We will therefore give a space to their stories in the spirit of rapprochement with a view of promoting social cohesion and harmony, whether in the subcontinent or here in the UK. We strongly encourage Pakistanis committed to free thought and Indians to join our efforts to contribute their own voice against political despotism, write articles and comment on posts.


British Kashmiris

We believe we have a social contract with the British State, a value that we not only practise but cherish, celebrate and defend. Britain is a unique achievement despite all the controversy around colonialism. Our celebration of our ethnic distinctions will never be at odds with our sense of national coherence as British-born Britons. We recognise the fact that Britain has been a better friend to émigré Kashmiris than Pakistan and India withstanding issues of racism, institutional or otherwise.

In Britian, we have the sad reality of racism, but in Pakistan and India we have the grave danger of ethnic persecution.

No ethnic minority is persecuted in Britain.

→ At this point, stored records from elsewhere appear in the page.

(* ===== verification/TestPolicy.v ===== *)
(** * The tests of kavach-policy, on the model

    The unit tests of crates/kavach-policy/src/engine.rs ([EngineTests]) and io.rs
    ([IoTests]), translated one by one: a test is a computation that panics or ends, and
    [engine_tests] and [io_tests] evaluate them on the definitions of [PolicyEngine] and
    [PolicyLoad], with the globs of [Instances]. *)

From stdpp Require Import base tactics option list strings.
From Stdlib Require Import ZArith Lia Ascii.
From S2P Require Import Prelude RustStr BTree CoreError CoreIds CorePath CoreResource CoreRequest.
From S2P Require Import CoreShell CoreDecision PolicyModel PolicyEngine PolicyLoad Instances PolicyProps.

Open Scope Z_scope.

#[local] Existing Instances segment_globs ascii_lower.

(** ** Building blocks *)

(** The fields of a literal [RuleConditions { .., ..Default::default() }]. *)
Definition ops v '(Build_RuleConditions _ k a t c i p e h s x u n r) := Build_RuleConditions v k a t c i p e h s x u n r.
Definition kinds v '(Build_RuleConditions o _ a t c i p e h s x u n r) := Build_RuleConditions o v a t c i p e h s x u n r.
Definition agents v '(Build_RuleConditions o k _ t c i p e h s x u n r) := Build_RuleConditions o k v t c i p e h s x u n r.
Definition trust v '(Build_RuleConditions o k a _ c i p e h s x u n r) := Build_RuleConditions o k a (Some v) c i p e h s x u n r.
Definition caps v '(Build_RuleConditions o k a t _ i p e h s x u n r) := Build_RuleConditions o k a t v i p e h s x u n r.
Definition intent v '(Build_RuleConditions o k a t c _ p e h s x u n r) := Build_RuleConditions o k a t c (Some v) p e h s x u n r.
Definition globs v '(Build_RuleConditions o k a t c i _ e h s x u n r) := Build_RuleConditions o k a t c i (Some v) e h s x u n r.
Definition exes v '(Build_RuleConditions o k a t c i p _ h s x u n r) := Build_RuleConditions o k a t c i p (Some v) h s x u n r.
Definition hosts v '(Build_RuleConditions o k a t c i p e _ s x u n r) := Build_RuleConditions o k a t c i p e (Some v) s x u n r.
Definition schemes v '(Build_RuleConditions o k a t c i p e h _ x u n r) := Build_RuleConditions o k a t c i p e h (Some v) x u n r.
Definition secrets v '(Build_RuleConditions o k a t c i p e h s _ u n r) := Build_RuleConditions o k a t c i p e h s (Some v) u n r.
Definition tools v '(Build_RuleConditions o k a t c i p e h s x _ n r) := Build_RuleConditions o k a t c i p e h s x (Some v) n r.
Definition ports v '(Build_RuleConditions o k a t c i p e h s x u _ r) := Build_RuleConditions o k a t c i p e h s x u (Some v) r.
Definition args d m '(Build_RuleConditions o k a t c i p e h s x u n _) :=
  Build_RuleConditions o k a t c i p e h s x u n (Some {| deny_if_matches := d; require_match := m |}).

(** A literal [Rule] with the identifier [RuleId::new(id).unwrap()]. *)
Definition rule (name : string) (effect : Effect) (fields : list (RuleConditions -> RuleConditions)) : option Rule :=
  rid ← unwrap (Id_new name);
  Some {| rule_id := rid; rule_description := ""; rule_effect := effect;
          rule_conditions := foldl (fun c f => f c) RuleConditions_default fields |}.

Module EngineTests.

Definition agent_builder (name : string) : option AgentSubjectBuilder :=
  a ← unwrap (Id_new name); s ← unwrap (Id_new "sess-1"); Some (AgentSubjectBuilder_new a s).

Definition make_subject : option AgentSubject :=
  b ← agent_builder "agent-1"; Some (AgentSubjectBuilder_build (AgentSubjectBuilder_trust_level b Standard)).

Definition make_subject_with_caps (cs : list string) : option AgentSubject :=
  b ← agent_builder "agent-1";
  cs ← mapM (fun c => unwrap (Capability_new c)) cs;
  Some (AgentSubjectBuilder_build
    (foldl AgentSubjectBuilder_capability (AgentSubjectBuilder_trust_level b Standard) cs)).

In Pakistan and Eastern Turkistan ethnic and religious minorities are actively persecuted.

It should be borne in mind that in Britain, minorities have never been denied the right to rectify wrongs and challenge the State, its various institutions and agencies in anticipation of a just and fair resolution. This single reality has been denied to Azad Kashmiris in Pakistan Occupied Kashmir, and it would be an insult to the memory of Jammu & Kashmir’s freedom fighters to identify as Pakistanis in the UK.

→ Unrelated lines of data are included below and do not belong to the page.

(** [validate] reads nothing but the request, so that the repetitions are the same term. *)
Definition repeated_validation_produces_same_result : test :=
  r ← valid_request;
  assert_eq (unwrap (ToolRequest_validate r)) (unwrap (ToolRequest_validate r));;
  bad ← request "req-1" (FileRead None) (directory "./src");
  e1 ← unwrap_err (ToolRequest_validate bad);
  e2 ← unwrap_err (ToolRequest_validate bad);
  assert_eq (fp_str (dve_field e1)) (fp_str (dve_field e2));;
  assert_eq (de_kind (dve_source e1)) (de_kind (dve_source e2)).

(** *** All of them *)

Example request_tests : passes
    [operation_label_round_trip; unknown_operation_fails_closed; valid_request_passes_validation;
     display_name_with_null_bytes_is_rejected_via_serde;
     oversized_declared_intent_is_rejected_via_serde;
     null_byte_in_declared_intent_is_rejected_via_serde;
     oversized_metadata_map_is_rejected_via_serde;
     metadata_value_with_null_bytes_is_rejected_via_serde; unknown_resource_fails_closed;
     command_operation_requires_command_resource;
     network_operation_requires_network_endpoint_resource;
     tool_invoke_requires_external_tool_resource;
     tool_invoke_with_empty_tool_id_is_rejected_via_serde;
     tool_invoke_with_oversized_tool_id_is_rejected_via_serde;
     secret_access_requires_secret_resource; secret_with_empty_identifier_is_rejected_via_serde;
     deterministic_first_violation_order; metadata_with_exactly_max_entries_passes;
     metadata_with_max_entries_plus_one_fails; metadata_with_empty_key_fails;
     metadata_key_with_control_character_fails; metadata_key_exactly_128_chars_passes;
     metadata_key_longer_than_128_chars_fails; metadata_value_exactly_max_path_len_passes;
     metadata_value_longer_than_max_path_len_fails; declared_intent_exactly_max_len_passes;
     file_read_with_directory_resource_fails; directory_list_with_file_resource_fails;
     repeated_validation_produces_same_result] = true.
Proof. vm_compute. reflexivity. Qed.

End RequestTests.

(** ** permit.rs *)

Module PermitTests.

#[local] Existing Instance toy_sha.

(** [[b; 32]]. *)
Definition filled (b : Z) : string := repeat_byte (byte_string b) 32.
Definition make_req_id : option RequestId := unwrap (Id_new "permit-test").
Definition seconds (n : Z) : Z := n * 1000000000.
(** A permit issued at time 100. *)
Definition permit (secret : Z) (scope : PermitScope) (digest ttl : Z) : option ExecutionPermit :=
  i ← make_req_id; Some (ExecutionPermit_new 100 (filled secret) i scope [] (filled digest) (seconds ttl)).

Definition verify_secret_matches : test :=
  p ← permit 42 FilesystemRead 0 300; assert (ExecutionPermit_verify_secret p (filled 42)).

Definition verify_secret_wrong : test :=
  p ← permit 1 FilesystemRead 0 300; assert (negb (ExecutionPermit_verify_secret p (filled 99))).

Definition permit_is_valid_initially : test :=
  p ← permit 1 FilesystemRead 0 300;
  assert (ExecutionPermit_is_valid 101 p);;
  assert (negb (ExecutionPermit_is_expired 101 p));;
  assert (negb (ExecutionPermit_is_consumed p)).
(* ===== verification/TestEnforce.v ===== *)
(** * The tests of kavach-enforcement, on the model

    The unit tests of lib.rs, command.rs and network.rs under crates/kavach-enforcement/src,
    translated one by one.  The temporary directory of a test is a [Disk] with files,
    directories and symbolic links; a spawned process and a server on the loopback interface
    are what the adapter observes of them; a host resolves to the addresses the test relies
    on.  Bodies at the limit of one mebibyte are evaluated at a smaller limit.  Left out is
    the test that is the helper process of another test. *)

From stdpp Require Import base tactics option list strings.
From Stdlib Require Import ZArith Lia Ascii.
From S2P Require Import Prelude RustStr BTree CoreError CoreIds CorePath CoreResource CoreRequest CorePermit.
From S2P Require Import EnforceFs EnforceCmd EnforceNet PolicyProps Instances.

Open Scope Z_scope.

#[local] Existing Instances horner_sha brief_request_json ascii_lower.
#[local] Instance ascii_upper : UnicodeUpper := {| unicode_uppercase s := s |}.

(** [matches!(r, p)]. *)
#[local] Notation "'matches!' r 'with' p" := (match r with p => true | _ => false end)
  (at level 10, r at level 200, p pattern at level 200).

(** ** What the three files share *)

Definition make_subject : option AgentSubject :=
  a ← unwrap (Id_new "agent-1"); s ← unwrap (Id_new "sess-1");
  Some (AgentSubjectBuilder_build (AgentSubjectBuilder_trust_level (AgentSubjectBuilder_new a s) Standard)).

Definition make_context : option RequestContext := unwrap (RequestContext_new 0 None None None None false).

Definition request (op : Operation) (resource : option Resource) : option ToolRequest :=
  i ← unwrap (Id_new "req-1"); s ← make_subject; r ← resource; c ← make_context;
  Some (ToolRequest_new i s op r c).
Definition permit_dto_from_execution_permit : test := with_gateway (
  let! req := read_request "test-permit-dto" in
  let! outcome := rt_permitted req in
  let dto := PermitDto_from (po_permit outcome) in
  let! _ := check_eq (pd_request_id dto) "test-permit-dto" in
  let! _ := check (32 <=? len (pd_permit_token_hash dto)) in
  check_eq (len (pd_request_digest dto)) 64).

Definition permit_dto_round_trip_reconstruct : test := with_gateway (
  let! req := read_request "round-trip" in
  let! outcome := rt_permitted req in
  let! r := must_some (reconstruct_permit (PermitDto_from (po_permit outcome))) in
  let! reconstructed := must r in
  let! _ := check_eq (id_str (ep_request_id reconstructed)) "round-trip" in
  check (ep_issued_at reconstructed <? ep_expires_at reconstructed)).

Definition execute_request_invalid_secret_length_rejected : test := with_gateway (
  let! req := read_request "bad-secret" in
  let! outcome := rt_permitted req in
  let! r := must_some (reconstruct_permit (PermitDto_from (po_permit outcome))) in
  let! _ := must r in
  let! _ := must_err (parse_secret "abcd") in st_ret tt).

(** *** Health, authentication, identifiers *)

Definition health_returns_200 : test := with_gateway (
  let! res := anonymous Ro_health in
  let! _ := succeeded res in text_is res ["data"; "status"] "ok").

Definition ready_returns_200_when_healthy : test := with_gateway (
  let! res := anonymous Ro_ready in
  let! _ := succeeded res in
  let! _ := check (matches! at_path ["data"; "ready"] res with Some (V_Bool true)) in
  let! _ := text_is res ["data"; "audit_store"] "ready" in
  text_is res ["data"; "approval_store"] "ready").

Definition api_status_requires_auth : test := with_gateway (
  let! res := anonymous Ro_status in status_is res 401).

Definition api_status_returns_200_with_auth : test := with_gateway (
  let! res := http (Some (bearer_header token_hex)) Ro_status in
  let! _ := status_is res 200 in
  let! _ := text_is res ["data"; "service"] "kavach-gateway" in
  let! _ := must_some (text_at ["data"; "version"] res) in st_ret tt).

Definition refused_with (authorization : option string) : test := with_gateway (
  let! res := http authorization (Ro_api Api_list_approvals) in status_is res 401).

Definition api_requests_without_auth_are_rejected : test := refused_with None.

Definition api_requests_with_wrong_token_rejected : test := refused_with (Some "Bearer wrongtoken123").

Definition api_requests_with_bad_scheme_rejected : test := refused_with (Some "Basic dXNlcjpwYXNz").

Definition response_contains_x_request_id : test := with_gateway (
  let! res := anonymous Ro_health in
  let! val := must_some (bmap_get "x-request-id" (res_headers res)) in check (is_uuid val)).

Definition each_request_gets_unique_request_id : test := with_gateway (
  let! res1 := anonymous Ro_health in
  let! id1 := must_some (bmap_get "x-request-id" (res_headers res1)) in
  let! res2 := anonymous Ro_health in
  let! id2 := must_some (bmap_get "x-request-id" (res_headers res2)) in
  check (negb (String.eqb id1 id2))).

What do you hope to achieve for British Kashmiris?

Put simply, we hope to achieve dignity for British Kashmiris and the worldwide Jammu & Kashmir Diaspora. We would like to be included amongst those who speak up for freedom, democracy and universal human rights, against the tyranny of the majority.

We cannot achieve human dignity without advocating for a free and fair society that values human life outside the narrow strictures of political and religious tyranny. A fair and just society can never be achieved without uprooting injustices and cruel practises that undermine equality for all. With rights and freedoms come civic duties. We have opportunities to learn from Britain’s democratic movements to not only celebrate our culture, pluralistically and inclusively, but address our problems through the assistance of a benign democratic culture that we reject at the cost of intellectual honesty. Islamist Muslims are undermining this distinct possibility for large numbers of Kashmiris in the UK.

We owe it to the legacy of all those who fought to make Britain more fair and equal that we contribute our own struggles to the common good of all human beings. Slava ukraini.